Forty million dollars. This is what the Golden State Warriors owe the city of Oakland after leaving that city for a new $1.4 billion arena in San Francisco called the Chase Center. There is only one problem: Golden State’s ownership group is trying not to pay.
An independent arbitrator determined in October that the money was owed. And yet, as if living by their own set of laws, the billionaire bandits who own the team, Joe Lacob and Peter Guber, are laughing off the ruling. This is—or should be—a scandal. First the team crosses the Bay Bridge to play in more profitable environs and then they want to stick Oakland with the bill.
This is an unfathomable insult to the people of Oakland, who supported the team through ups and downs—a lot of downs—over the course of decades.
The arbitrator, Rebecca Westerfield, ruled that Lacob and Guber owe the $40 million bill because of a $150 million bond that was taken out in 1996 for renovations to the Oakland Arena. But the team doesn’t want to pay because it is no longer using the arena. It apparently wants to drag this process along and eventually settle for a lower amount.
This is an unfathomable insult to the people of Oakland, who supported the team through ups and downs—a lot of downs—over the course of decades. The symbolism of moving from more rough and tumble Oakland to the wealth of San Francisco, right when the team has achieved dynastic status, particularly smarts.
“We all love the Warriors and appreciate their success on the court,” said Larry Reid, Oakland City Council president and Coliseum Authority vice chair. “However, the taxpayers of our community should not be on the hook for debt incurred and renovations completed at the Warriors’ request.”
And this issue has a resonance beyond the symbolic. Oakland needs this money. The city has a critical shortage of affordable housing and a widening gap between rich and poor. Homelessness is at epidemic levels, with shelters turning away thousands of people, who have had to turn to the streets.
The question is, why? Why is a team that’s worth $3.5 billion trying to stick an ailing city with a $40 million bill— or roughly what star guard Steph Curry makes in a season? The answer is as banal as it is enraging.
Joe Lacob is a hedge-fund billionaire who believes in socialism for the rich—the idea that his private debt should be the public’s burden. Daniel Purcell, a partner in the law firm that represented the city and county, called it “yet another example of a very rich party trying to offload its debts on the public.”
It must be noted that Lacob and Guber are not the only current sports team owners looting the Bay. The NFL’s beloved Oakland Raiders are leaving town for a new publicly funded stadium in Las Vegas. On their way out the door, franchise owner Mark Davis has saddled the city with $83 million in stadium debt. The greed on display by these owners reflects the current balance of class forces in the Bay, where the divide between rich and poor is less gap than chasm.

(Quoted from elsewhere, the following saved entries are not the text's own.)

(* ===== verification/AutoTransport.v ===== *)
(** * AutoTransport: the race of QUIC and TLS ([auto_transport.go])

    [AutoTransport.Dial] races a QUIC dial against a TLS dial that starts after a
    delay or when QUIC fails, pins the transport that answers first, and leaves a
    cleanup goroutine to close what the loser still delivers.  [Close] ends a
    generation: it cancels a selection that is running, closes the pinned
    transport and waits for the selection and its cleanup.

    The model interleaves any number of [Dial] and [Close] calls with the dial
    goroutines of the race.  A step is one critical section of [t.mu], one channel
    operation, or one answer of a dialer; contexts may end and the fallback timer
    may fire at any time.  Connections are numbered and carry what became of them:
    open, handed to a caller, closed.  A selection is numbered too; its
    [selectionDone] channel is closed when it is not the running one, and the
    channel of its cleanup when it is not the racing one. *)

From S2P Require Import Prelude.

(** ** Data *)

Inductive mode := QUIC | TLS.

#[export] Instance mode_eq_dec : EqDecision mode.
Proof. solve_decision. Defined.

Inductive conn_state := COpen | CReturned | CClosed.

(** [autoTransportResult]: the connection of a dial that succeeded. *)
Record autoTransportResult := MkResult { ar_mode : mode; ar_conn : option nat }.

Inductive race_phase :=
| RSelecting
| RCleanup (count : nat) (winner : option mode).     (* [cleanupAutoTransportResults] *)

#[export] Instance race_phase_eq_dec : EqDecision race_phase.
Proof. solve_decision. Defined.

(** One call of [selectTransport] with its goroutines, until the last is gone. *)
Record race := MkRace {
  r_dialing : list mode;                  (* goroutines in [transport.Dial] *)
  r_results : list autoTransportResult;   (* the channel of capacity two *)
  r_started : nat;
  r_completed : nat;
  r_tlsStarted : bool;
  r_phase : race_phase;
}.

(** What [selectTransport] returns; [cleanup]: whether [cleanupDone] is not nil. *)
Inductive selection := SelFailed (cleanup : bool) | SelWon (c : nat) (m : mode) (cleanup : bool).

Inductive dial_error := EClosed | ECancelled | EFailed.

Inductive dial_pc :=
| PStart
| PLoop (generation : Z)
| PWaitSelection (generation : Z) (d : nat)
| PWaitCleanup (generation : Z) (d : nat)
| PSelecting (generation : Z) (id : nat)
| PPublish (generation : Z) (id : nat) (o : selection)
| PStale (id : nat)                         (* waits for the cleanup of a stale selection *)
| PDialing (m : mode)                       (* in [selected.Dial] *)
| PReturned (r : result dial_error (option nat)).    (* the race's connection, if it is one *)

(** [Close]: with what it saw under the lock (a selection and a cleanup to wait
    for, the transport to close), waiting for either, returned.  [race] is the
    selection that was racing when it took the lock. *)
Inductive close_pc :=
| KSeen (selected : option mode) (sel cleanup : option nat) (race : option nat)
| KWaitSelection (d : nat) (race : option nat)
| KWaitCleanup (c : option nat) (race : option nat)
| KReturned (race : option nat).
(** [run]: a request is received. *)
Definition run_receive (k : nat) (s : reconciler) : option reconciler :=
  match rc_loop s, rc_calls s !! k with
  | LIdle, Some (CSend d) => Some (set_call k (CWait None) {| s with rc_loop := LBusy k d |})
  | _, _ => None
  end.

(** A stop request is acknowledged before the deferred function runs. *)
Definition run_receive_stop (k : nat) (s : reconciler) : option reconciler :=
  match rc_loop s, rc_stops s !! k with
  | LIdle, Some SSend => Some (set_stop k (SWait true) {| s with rc_loop := LDeferred |})
  | _, _ => None
  end.

Definition run_cancelled (s : reconciler) : option reconciler :=
  match rc_loop s with
  | LIdle => if rc_cancelled s then Some {| s with rc_loop := LDeferred |} else None
  | _ => None
  end.

(** The round of the request, whose result goes to the buffered [done]. *)
Definition run_reconcile (env : answers) (o1 o2 : list string) (s : reconciler) : option reconciler :=
  match rc_loop s with
  | LBusy k desired =>
      let r := reconcile env (rc_store s) o1 o2 (rc_active s) desired in
      let s := {| s with rc_loop := LIdle; rc_active := rd_active r; rc_log := rc_log s ++ rd_log r |} in
      Some (match rc_calls s !! k with
            | Some (CWait _) => set_call k (CWait (Some (rd_errs r))) s
            | _ => s
            end)
  | _ => None
  end.

(** [stop]: one tunnel after the other; an error is only logged. *)
Definition stop_one (env : answers) (s : gmap string activeTunnel * list event) (name : string) :=
  match fst s !! name with
  | Some current => (delete name (fst s), snd s ++ [EStop name (ac_handle current) (stop_ok env name)])
  | None => s
  end.

Definition stop_all (env : answers) (o : list string) (active : gmap string activeTunnel) := foldl (stop_one env) (active, []) o.

(** The deferred function of [run]. *)
Definition run_deferred (env : answers) (o : list string) (s : reconciler) : option reconciler :=
  match rc_loop s with
  | LDeferred =>
      let '(active, log) := stop_all env o (rc_active s) in
      Some {| s with rc_loop := LExited; rc_active := active; rc_log := rc_log s ++ log; rc_stopped := true |}
  | _ => None
  end.

Inductive action :=
| DoReconcile (k : nat) (desired : list DesiredTunnel)
| DoLeave (k : nat) (w : wake)
| DoStop (k : nat)
| DoStopLeave (k : nat) (w : wake)
| DoReceive (k : nat)
| DoReceiveStop (k : nat)
| DoCancelled
| DoRound (env : answers) (o1 o2 : list string)
| DoDeferred (env : answers) (o : list string)
| DoCancel                                      (* the context ends *)
| DoMutate (l : nat) (c : Cors).                (* someone writes through a CORS pointer *)

Definition step (a : action) (s : reconciler) : option reconciler :=
  match a with
  | DoReconcile k d => Reconcile k d s
  | DoLeave k w => Reconcile_leave k w s
  | DoStop k => Stop k s
  | DoStopLeave k w => Stop_leave k w s
  | DoReceive k => run_receive k s
  | DoReceiveStop k => run_receive_stop k s
  | DoCancelled => run_cancelled s
  | DoRound env o1 o2 => run_reconcile env o1 o2 s
  | DoDeferred env o => run_deferred env o s
  | DoCancel => Some {| s with rc_cancelled := true |}
  | DoMutate l c => Some {| s with rc_store := <[l := c]> (rc_store s) |}
  end.
(* ===== verification/TunnelConfig.v ===== *)
(** * TunnelConfig: validation of tunnel options
    ([cmd/rstream/internal/tunnelconfig/parse.go], [resolve.go])

    [Resolve] is the one place where the options of a tunnel, whatever their source (a
    flag, a YAML file, Docker labels), are normalised and checked against each other.
    The properties are the record of [Reconciler], with the CORS configuration itself
    where the Go code has a pointer it has just allocated. *)

From S2P Require Import Prelude GoStrings GoURL Cors TunnelProps Reconciler.

Inductive option_error :=
| BadTunnelType (val : string) | BadProtocol (val : string) | BadHTTPVersion (val : string) | BadTLSMode (val : string) | BadTLSMinVersion (val : string)
| BothForms | HostEmpty | HTTPSettingsRequireHTTP | CORSRequiresPublishedHTTP | BadCORS (e : cors_error)
| PortRequiresTCP_ | TCPNeedsBytestream | PortOutOfRange | TCPNeedsPublished | TCPWithoutHost | TCPWithoutOptions
| DeliveryNeedsDatagram | PublishedDatagramProtocol.

(** [strings.ToLower(strings.TrimSpace(val))], compared with ASCII constants. *)
Definition fold_option (val : string) : string := ToLowerRunes (TrimSpace val).

Definition one_of (constants : list string) (e : option_error) (val : string) : result option_error string :=
  let v := fold_option val in
  if existsb (fun c => bool_decide (v = c)) constants then Ok v else Err e.

Definition ParseTunnelType (val : string) := one_of [TunnelTypeBytestream; TunnelTypeDatagram] (BadTunnelType val) val.
Definition ParseProtocol (val : string) :=
  one_of [ProtocolHTTP; ProtocolTLS; ProtocolTCP; ProtocolDTLS; ProtocolQUIC; ProtocolWebTTY] (BadProtocol val) val.
Definition ParseHTTPVersion (val : string) := one_of [HTTP1_1; HTTP2; HTTP3] (BadHTTPVersion val) val.
Definition ParseTLSMode (val : string) := one_of [TLSModeTerminated; TLSModePassthrough] (BadTLSMode val) val.
Definition ParseTLSMinVersion (val : string) := one_of ["tls1.2"; "tls1.3"] (BadTLSMinVersion val) val.
(* ===== verification/Runner.v ===== *)
(** * Runner: keeping a desired tunnel alive
    ([cmd/rstream/internal/runengine/runner.go], [netretry/accept.go],
    [sessiongroup/group.go], [engine_error.go])

    A runner connects, creates the tunnel, serves it and starts over after a
    retryable error, with exponential delays.  What the client, the control channel
    and the listener answer is the script of a run.  The accepted connections
    belong to a session group, whose goroutines are interleaved with its callers.
    Durations are [int64] nanoseconds. *)

From S2P Require Import Prelude GoStrings.

Definition millisecond : Z := 1000000.
Definition second : Z := 1000 * millisecond.

(** ** Errors *)

(** What [errors.Is] and [errors.As] find in an error; wrapping keeps it. *)
Inductive sentinel := Canceled | DeadlineExceeded | EINTR | ECONNABORTED | EMFILE | ENFILE | ENOBUFS | ENOMEM.

#[export] Instance sentinel_eq_dec : EqDecision sentinel.
Proof. solve_decision. Defined.

Record EngineError := MkEngineError { ee_Code : Z; ee_Message : string }.

Record go_error := MkError { ge_is : list sentinel; ge_engine : option EngineError }.

Definition plain_error : go_error := MkError [] None.
Definition canceled_error : go_error := MkError [Canceled] None.

Definition errors_Is (e : go_error) (x : sentinel) : bool := bool_decide (x ∈ ge_is e).

Definition EngineErrorCodeInvalidRequest : Z := 2000.
Definition EngineErrorCodeServiceUnavailable : Z := 6000.
Definition EngineErrorCodeCapacityExhausted : Z := 7000.
Definition EngineErrorCodeResourceConflict : Z := 8000.
Definition EngineErrorCodeInternal : Z := 9000.

Definition Retryable (e : EngineError) : bool :=
  (ee_Code e =? EngineErrorCodeServiceUnavailable) || (ee_Code e =? EngineErrorCodeCapacityExhausted)
  || (ee_Code e =? EngineErrorCodeResourceConflict) || (ee_Code e =? EngineErrorCodeInternal).

Definition legacyResourceConflictMessage (message : string) : bool :=
  let m := TrimSpace message in
  bool_decide (m = "Hostname is already in use.") || bool_decide (m = "TCP port is already in use.")
  || bool_decide (m = "Registered WebTTY server is already online.").

Definition retryableTunnelError (err : option go_error) : bool :=
  match err with
  | None => false
  | Some e =>
      if errors_Is e Canceled || errors_Is e DeadlineExceeded then false
      else match ge_engine e with
           | Some ee =>
               if Retryable ee then true
               else (ee_Code ee =? EngineErrorCodeInvalidRequest) && legacyResourceConflictMessage (ee_Message ee)
           | None => true
           end
  end.

(** ** Delays *)

Record backoff := MkBackoff { b_current : Z; b_initial : Z; b_max : Z }.

Definition newBackoff (initial max : Z) : backoff :=
  let initial := if initial <=? 0 then 1 * second else initial in
  let max := if max <=? 0 then 30 * second else max in
  let max := if max <? initial then initial else max in
  MkBackoff initial initial max.

Definition backoff_Next (b : backoff) : Z * backoff :=
  let current := if b_current b <? b_initial b then b_initial b else b_current b in
  (current, {| b with b_current := if current >=? i64 (b_max b - current) then b_max b else i64 (current * 2) |}).

Definition backoff_Reset (b : backoff) : backoff := {| b with b_current := b_initial b |}.

(** [rand.Uint64N(n)], from the random number [r]. *)
Definition Uint64N (n r : Z) : Z := r mod n.

Definition jitterRetry (delay r : Z) : Z :=
  let spread := delay ÷ 5 in
  if spread <=? 0 then delay else i64 (delay - spread + Uint64N (u64 (spread + 1)) r).

Definition initialAcceptDelay : Z := 5 * millisecond.

Definition NextAcceptDelay (err : go_error) (current maximum : Z) : Z * bool :=
  let retry := errors_Is err EINTR || errors_Is err ECONNABORTED || errors_Is err EMFILE || errors_Is err ENFILE
               || errors_Is err ENOBUFS || errors_Is err ENOMEM in
  if negb retry then (0, false)
  else
    let current := if current <=? 0 then initialAcceptDelay else i64 (current * 2) in
    (if (0 <? maximum) && (current >? maximum) then maximum else current, true).

(** ** One attempt *)

Inductive resource := RClient | RControl | RTunnel.
Inductive effect := Open (r : resource) | Close (r : resource).

(** How the serving of a tunnel ends: the context is done first, or the accept loop
    returns (and the context may be done by then). *)
Inductive served := ServeCancelled | ServeReturned (err : option go_error) (cancelled : bool).
(** A write of the body; after the last, [Close] up to the prepared record. *)
Definition stream (a : answers) (q : upload) (r : receiptRecord) (n : Z) (target tmp : string) (w : world) : world :=
  match w_files w !! tmp with
  | None => set_pc (PAbort q r tmp StatusInternalServerError) w
  | Some f =>
      let f := {| f with f_data := f_data f ++ an_chunk a |} in
      let w := {| w with w_files := <[tmp := f]> (w_files w) |} in
      if an_write_err a then set_pc (PAbort q r tmp StatusInternalServerError) w
      else if an_more a then set_pc (PStream q r n target tmp) w
      else match validate (an_end a) n (up_Digest q) (f_data f) with
           | Some status => set_pc (PAbort q r tmp status) w
           | None =>
               if an_fails a then set_pc (PAbort q r tmp (an_status a)) w
               else set_pc (PPrepare q {| r with rr_FileIdentity := Some (f_ino f) |} target tmp) w
           end
  end.

Definition prepare (a : answers) (q : upload) (r : receiptRecord) (target tmp : string) (w : world) : world :=
  let r := {| r with rr_State := Prepared; rr_Target := target; rr_Temporary := tmp |} in
  if an_fails a then set_pc (PAbort q r tmp StatusServiceUnavailable) (if an_lands a then set_pending r w else w)
  else set_pc (PRename q r target tmp) (set_pending r w).

Definition rename (a : answers) (q : upload) (r : receiptRecord) (target tmp : string) (w : world) : world :=
  match w_files w !! tmp with
  | None => set_pc (PAbort q r tmp StatusInternalServerError) w
  | Some f =>
      if an_fails a then set_pc (PAbort q r tmp StatusInternalServerError) w
      else set_pc (PSync q r)
             {| w with w_files := <[target := f]> (delete tmp (w_files w)); w_effects := (up_ID q, f_data f) :: w_effects w |}
  end.

(** A failed removal leaves the temporary file behind. *)
Definition abort_upload (a : answers) (q : upload) (r : receiptRecord) (tmp : string) (status : Z) (w : world) : world :=
  set_pc (PComplete q r Rejected status) (if an_fails a then w else remove_file tmp w).

Definition completeReceipt (a : answers) (q : upload) (r : receiptRecord) (st : receipt_state) (status : Z) (w : world) : world :=
  let r := terminal r st status in
  if an_fails a then answer q (RError StatusServiceUnavailable) (if an_lands a then write_terminal r w else w)
  else set_pc (PClear q r) (write_terminal r w).

Definition clear_receipt (a : answers) (q : upload) (r : receiptRecord) (w : world) : world :=
  if an_fails a then answer q (RError StatusServiceUnavailable) (if an_lands a then clear_pending w else w)
  else answer q (RReceipt r) (clear_pending w).

(** One operation of the lock holder. *)
Definition advance (a : answers) (w : world) : option world :=
  match w_writer w with
  | None => None
  | Some p => Some
      match p with
      | PRecover q => if an_fails a then answer q (RError StatusServiceUnavailable) w else recoverReceipt q w
      | PResolve q r st =>
          let t := terminal r st (recovery_status st) in
          if an_fails a then answer q (RError StatusServiceUnavailable) (if an_lands a then write_terminal t w else w)
          else set_pc (PForget q) (write_terminal t w)
      | PForget q =>
          if an_fails a then answer q (RError StatusServiceUnavailable) (if an_lands a then clear_pending w else w)
          else set_pc (PReady q) (clear_pending w)
      | PReady q => if an_fails a then answer q (RError StatusServiceUnavailable) w else find_prior q w
      | PBegin q r n => beginReceipt a q r n w
      | PCheck q r n => check_request a q r n w
      | POpen q r n => open_temporary a q r n w
      | PRecord q r n target tmp => record_temporary a q r n target tmp w
      | PStream q r n target tmp => stream a q r n target tmp w
      | PPrepare q r target tmp => prepare a q r target tmp w
      | PRename q r target tmp => rename a q r target tmp w
      | PSync q r =>
          if an_fails a then answer q (RError StatusServiceUnavailable) w else set_pc (PComplete q r Committed StatusCreated) w
      | PAbort q r tmp status => abort_upload a q r tmp status w
      | PComplete q r st status => completeReceipt a q r st status w
      | PClear q r => clear_receipt a q r w
      end
  end.

(** [serveReceipt] without the lock: the receipt, else the pending record, else the
    receipt again, each read in the world of its time. *)
Definition find_receipt (id : string) (w1 w2 w3 : world) : option receiptRecord :=
  match w_receipts w1 !! id with
  | Some r => Some r
  | None =>
      match w_pending w2 with
      | Some r => if bool_decide (rr_ID r = id) then Some r else w_receipts w3 !! id
      | None => w_receipts w3 !! id
      end
  end.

The question is: What should the people do about it? The answer lies in the time-honored Bay Area tradition of protest. Already, there is a MoveOn page signed by Rebecca Kaplan, an Oakland city councilmember at-large, aimed at Lacob and Guber. And, my sources say, there is talk of protests in front of the Chase Center.
The people are going to have to create the kind of public pressure—and cause the kind of public embarrassment for the Warriors’ brass—that makes them pay what is owed. If successful, they can perhaps fire the first shot across the bow in what is going to be a generational battle against the Tech Lords of the Bay Area and the looting of Oakland.